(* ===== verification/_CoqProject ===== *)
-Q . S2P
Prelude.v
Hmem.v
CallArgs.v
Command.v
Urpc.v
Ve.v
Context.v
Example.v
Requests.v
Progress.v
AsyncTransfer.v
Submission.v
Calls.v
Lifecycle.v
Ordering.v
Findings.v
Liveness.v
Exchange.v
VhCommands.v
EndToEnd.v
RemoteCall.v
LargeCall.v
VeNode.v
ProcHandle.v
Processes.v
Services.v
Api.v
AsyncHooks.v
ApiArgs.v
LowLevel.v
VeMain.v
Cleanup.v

:::::

## WHAT TO PRODUCE:
Write out, word for word, the line containing "Processes.v" and every line after it to the end of the data above.

## RESPONSE TO THIS TASK:
Processes.v
Services.v
Api.v
AsyncHooks.v
ApiArgs.v
LowLevel.v
VeMain.v
Cleanup.v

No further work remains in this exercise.